#### Prompt:
No output is needed beyond the number of lines in the listing that contain the word "segment".

#### Record extracts:
⁂

(* ===== verification/BigkvPart.v ===== *)
(** * The bigkv index implements its partitions ([src/bigkv_index.c])

    A SET and a GET that run alone do to their partition what [p_set] and
    [p_get] of [PartMap] say, in at most three rounds, and answer the client.
    The table of the partition and the pair are read from the staged segment or
    from the device; a read from the device is given to the kernel, and its
    callback runs when it is reaped. *)

From Stdlib Require Import ZArith Lia.
From stdpp Require Import prelude gmap.
From S2P Require Import Prelude Config Queue CondLock World Stopwatch KvPair Request Device DeviceSpec Handler Runtime.
From S2P Require Import Ledger Pair BigkvTable Bucket PartTable PartMap Bigkv BigkvFlush LedgerIndex.

#[local] Open Scope Z_scope.

(** ** Reads from the device *)

Section Submit.
Context {I P : Type}.
Implicit Types w : world I P.

(** Block [p] is not in the part of the staged segment that has been handed out. *)
Definition unstaged w (p : Z) : Prop :=
  0 <= p /\ p * grain_unit (dev w) < 2 ^ 64 /\
  exists ss, seg_array (dev w) !! staged_seg (dev w) = Some ss /\
    (p * grain_unit (dev w) < start_addr ss \/ seg_offset ss <= p * grain_unit (dev w)).

(** The world after iocb [i] was taken for callback [c] and given to the kernel. *)
Definition submitted (i c : Z) (rest : list Z) (cb : callback) (io : iocb) w : world I P :=
  set_aio_ctx (aio_ctx w ++ [i]) (set_submits (S (submits w)) (set_iocb_arr (<[i := io]> (iocb_arr w))
    (set_cb_arr (<[c := Callback (cb_func cb) (cb_arg cb) i]> (cb_arr w))
      (set_iocb_pool (Fifo.Mk rest (Fifo.cap (iocb_pool w))) w)))).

⁂

#### Output for this exercise:
2